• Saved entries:
(* ===== verification/Compressor.v ===== *)
(** * Compact formats of outputs, coins and undo data

    [src/src/compressor.h], [src/src/compressor.cpp], the serialization of [Coin]
    ([src/src/coins.h]), [src/src/undo.h], and writing and reading undo data
    ([src/src/validation.cpp]).

    Public keys are byte strings.  The elliptic curve library enters as one function:
    [uncompress key] parses a public key and serializes the point in uncompressed form
    ([secp256k1_ec_pubkey_parse], [secp256k1_ec_pubkey_serialize]); [None] is a parse
    failure.  What is relied on is stated by [Secp256k1Laws]. *)

From S2P Require Import Prelude Bytes ArithUint Primitives Script Coins Serialize TxSerialize.

(** ** Amounts *)

(** The loop that divides by ten, at most nine times. *)
Fixpoint strip_zeros (fuel : nat) (n e : Z) : Z * Z :=
  match fuel with
  | O => (n, e)
  | S fuel => if (n `mod` 10 =? 0) && (e <? 9) then strip_zeros fuel (n / 10) (e + 1) else (n, e)
  end.

Definition CompressAmount (n : Z) : Z :=
  if n =? 0 then 0
  else
    let '(n, e) := strip_zeros 9 n 0 in
    if e <? 9 then
      let d := n `mod` 10 in
      let n := n / 10 in
      u64 (1 + (n * 9 + d - 1) * 10 + e)
    else u64 (1 + (n - 1) * 10 + 9).

Definition DecompressAmount (x : Z) : Z :=
  if x =? 0 then 0
  else
    let x := x - 1 in
    let e := x `mod` 10 in
    let x := x / 10 in
    let n := if e <? 9 then u64 (x / 9 * 10 + (x `mod` 9 + 1)) else u64 (x + 1) in
    for_loop (Z.to_nat e) (fun _ n => u64 (n * 10)) n.

(** ** Scripts *)

Definition slice (s : list Z) (from to : nat) : list Z := take (to - from) (drop from s).

(** [CPubKey::GetLen]; [CPubKey::Set] keeps the bytes, or invalidates the key ([[]]). *)
Definition GetLen (chHeader : Z) : Z :=
  if (chHeader =? 2) || (chHeader =? 3) then 33
  else if (chHeader =? 4) || (chHeader =? 6) || (chHeader =? 7) then 65
  else 0.
Definition CPubKey_Set (b : list Z) : list Z :=
  match b with
  | [] => []
  | h :: _ => if negb (GetLen h =? 0) && (GetLen h =? Z.of_nat (length b)) then b else []
  end.

Section compressor.
Context (uncompress : list Z -> option (list Z)).

Definition IsFullyValid (pubkey : list Z) : bool :=
  match pubkey with [] => false | _ => match uncompress pubkey with Some _ => true | None => false end end.
(** [CPubKey::Decompress]: the new key. *)
Definition CPubKey_Decompress (pubkey : list Z) : option (list Z) :=
  match pubkey with [] => None | _ => CPubKey_Set <$> uncompress pubkey end.

Definition IsToKeyID (script : list Z) : option (list Z) :=
  if size_is script 25 && at_is script 0 OP_DUP && at_is script 1 OP_HASH160 && at_is script 2 20
     && at_is script 23 OP_EQUALVERIFY && at_is script 24 OP_CHECKSIG
  then Some (slice script 3 23) else None.

Definition IsToScriptID (script : list Z) : option (list Z) :=
  if size_is script 23 && at_is script 0 OP_HASH160 && at_is script 1 20 && at_is script 22 OP_EQUAL
  then Some (slice script 2 22) else None.

Definition IsToPubKey (script : list Z) : option (list Z) :=
  if size_is script 35 && at_is script 0 33 && at_is script 34 OP_CHECKSIG && (at_is script 1 0x02 || at_is script 1 0x03)
  then Some (CPubKey_Set (slice script 1 34))
  else if size_is script 67 && at_is script 0 65 && at_is script 66 OP_CHECKSIG && at_is script 1 0x04
  then let pubkey := CPubKey_Set (slice script 1 66) in if IsFullyValid pubkey then Some pubkey else None
  else None.

(** The vector [out], when the function returns true. *)
Definition Compress (script : list Z) : option (list Z) :=
  match IsToKeyID script with
  | Some keyID => Some (0x00 :: keyID)
  | None =>
      match IsToScriptID script with
      | Some scriptID => Some (0x01 :: scriptID)
      | None =>
          match IsToPubKey script with
          | Some pubkey =>
              if at_is pubkey 0 0x02 || at_is pubkey 0 0x03 then Some (pubkey.[0] :: slice pubkey 1 33)
              else if at_is pubkey 0 0x04 then Some ((0x04 .| (pubkey.[64] .& 0x01)) :: slice pubkey 1 33)
              else None
          | None => None
          end
      end
  end.

Definition GetSpecialSize (nSize : Z) : Z :=
  if (nSize =? 0) || (nSize =? 1) then 20
  else if (nSize =? 2) || (nSize =? 3) || (nSize =? 4) || (nSize =? 5) then 32
  else 0.

(** The script, when the function returns true.  The assertion on the size of the key
    holds when [uncompress] returns uncompressed keys. *)
Definition Decompress (nSize : Z) (src : list Z) : option (list Z) :=
  if nSize =? 0x00 then Some ([OP_DUP; OP_HASH160; 20] ++ take 20 src ++ [OP_EQUALVERIFY; OP_CHECKSIG])
  else if nSize =? 0x01 then Some ([OP_HASH160; 20] ++ take 20 src ++ [OP_EQUAL])
  else if (nSize =? 0x02) || (nSize =? 0x03) then Some ([33; nSize] ++ take 32 src ++ [OP_CHECKSIG])
  else if (nSize =? 0x04) || (nSize =? 0x05) then
    match CPubKey_Decompress (CPubKey_Set ((nSize - 2) :: take 32 src)) with
    | None => None
    | Some pubkey => Some ([65] ++ pubkey ++ [OP_CHECKSIG])
    end
  else None.

Definition nSpecialScripts : Z := 6.

(** [CScriptCompressor], reading into an empty script. *)
Definition script_codec : codec (list Z) :=
  mkcodec
    (fun script =>
       match Compress script with
       | Some compr => compr
       | None => WriteVarInt (u32 (Z.of_nat (length script) + nSpecialScripts)) ++ script
       end)
    (nSize ← ReadVarInt (2 ^ 32 - 1);
     if nSize <? nSpecialScripts then
       vch ← read (GetSpecialSize nSize);
       mret (match Decompress nSize vch with Some script => script | None => [] end)
     else
       let nSize := nSize - nSpecialScripts in
       if MAX_SCRIPT_SIZE <? nSize then
         _ ← ignore (to_signed 32 nSize); mret [OP_RETURN]
       else read nSize).

(** [CTxOutCompressor]. *)
Definition amount_codec : codec Z :=
  mkcodec (fun nValue => WriteVarInt (CompressAmount (u64 nValue)))
    ((fun nVal => to_signed 64 (DecompressAmount nVal)) <$> ReadVarInt (2 ^ 64 - 1)).
Definition CTxOutCompressor : codec CTxOut :=
  via (fun o => (nValue o, scriptPubKey o)) (fun '(v, s) => mkCTxOut v s) (amount_codec ⊗ script_codec).

(** ** Coins and undo data *)

(** [nHeight * 4 + (fCoinBase ? 2 : 0) + (fCoinStake ? 1 : 0)] and its inverse. *)
Definition coin_code (c : Coin) : Z := u32 (coin_nHeight c * 4 + (if fCoinBase c then 2 else 0) + (if fCoinStake c then 1 else 0)).
Definition coin_of_code (code : Z) (out : CTxOut) : Coin :=
  mkCoin (negb (code .& 2 =? 0)) (negb (code .& 1 =? 0)) out (code >> 2).

(** [Coin::Serialize] of an unspent coin, and [Coin::Unserialize]. *)
Definition Coin_codec : codec Coin :=
  mkcodec (fun c => WriteVarInt (coin_code c) ++ Serialize CTxOutCompressor (out c))
    (code ← ReadVarInt (2 ^ 32 - 1);
     o ← Unserialize CTxOutCompressor;
     mret (coin_of_code code o)).

(** [TxInUndoSerializer] and [TxInUndoDeserializer]. *)
Definition TxInUndo_codec : codec Coin :=
  mkcodec
    (fun c => WriteVarInt (coin_code c)
              ++ (if 0 <? coin_nHeight c then ser_writedata8 0 else [])
              ++ Serialize CTxOutCompressor (out c))
    (nCode ← ReadVarInt (2 ^ 32 - 1);
     _ ← (if 0 <? (nCode >> 2) then ReadVarInt (2 ^ 32 - 1) else mret 0);
     o ← Unserialize CTxOutCompressor;
     mret (coin_of_code nCode o)).

Definition MAX_BLOCK_SIZE_CURRENT : Z := 2000000.
Definition CTxIn_default : CTxIn := mkCTxIn (mkCOutPoint UINT256_ZERO (u32 (-1))) [] SEQUENCE_FINAL.
Definition MAX_INPUTS_PER_BLOCK : Z := MAX_BLOCK_SIZE_CURRENT / GetSerializeSize CTxIn_codec CTxIn_default.

Record CTxUndo := mkCTxUndo { vprevout : list Coin }.
Record CBlockUndo := mkCBlockUndo { vtxundo : list CTxUndo }.

Definition CTxUndo_codec : codec CTxUndo :=
  mkcodec (fun u => WriteCompactSize (Z.of_nat (length (vprevout u))) ++ flat_map (Serialize TxInUndo_codec) (vprevout u))
    (count ← ReadCompactSize;
     if MAX_INPUTS_PER_BLOCK <? count then throw too_many_undo_records
     else mkCTxUndo <$> read_elements TxInUndo_codec (Z.to_nat count)).

Definition CBlockUndo_codec : codec CBlockUndo := via vtxundo mkCBlockUndo (vector_codec 24 CTxUndo_codec).

(** ** Undo files *)

(** [Hash] is the double SHA-256 of [CHashWriter] and [CHashVerifier]. *)
Context (Hash : list Z -> base_uint) (MessageStart : list Z).

(** [UndoWriteToDisk]: the bytes appended to the undo file, and the offset of the undo
    data in them. *)
Definition UndoWriteToDisk (blockundo : CBlockUndo) (hashBlock : base_uint) : list Z * Z :=
  let nSize := u32 (GetSerializeSize CBlockUndo_codec blockundo) in
  let index_header := MessageStart ++ ser_writedata32 nSize in
  let undo := Serialize CBlockUndo_codec blockundo in
  let hasher := Serialize uint256_codec hashBlock ++ undo in
  (index_header ++ undo ++ Serialize uint256_codec (Hash hasher), Z.of_nat (length index_header)).

(** [UndoReadFromDisk] from the position on: the verifier hashes the bytes it reads. *)
Inductive undo_error := undo_io_error (e : ios_failure) | checksum_mismatch.
Definition UndoReadFromDisk (file : list Z) (hashBlock : base_uint) : CBlockUndo + undo_error :=
  match Unserialize CBlockUndo_codec file with
  | Throw e => inr (undo_io_error e)
  | Ok blockundo rest =>
      match Unserialize uint256_codec rest with
      | Throw e => inr (undo_io_error e)
      | Ok hashChecksum _ =>
          let verifier := Serialize uint256_codec hashBlock ++ take (length file - length rest) file in
          if bool_decide (hashChecksum = Hash verifier) then inl blockundo else inr checksum_mismatch
      end
  end.
End compressor.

• Your assignment:
Copy each line above where the string "keys" occurs.

• Answer to the problem:
    Public keys are byte strings.  The elliptic curve library enters as one function:
    holds when [uncompress] returns uncompressed keys. *)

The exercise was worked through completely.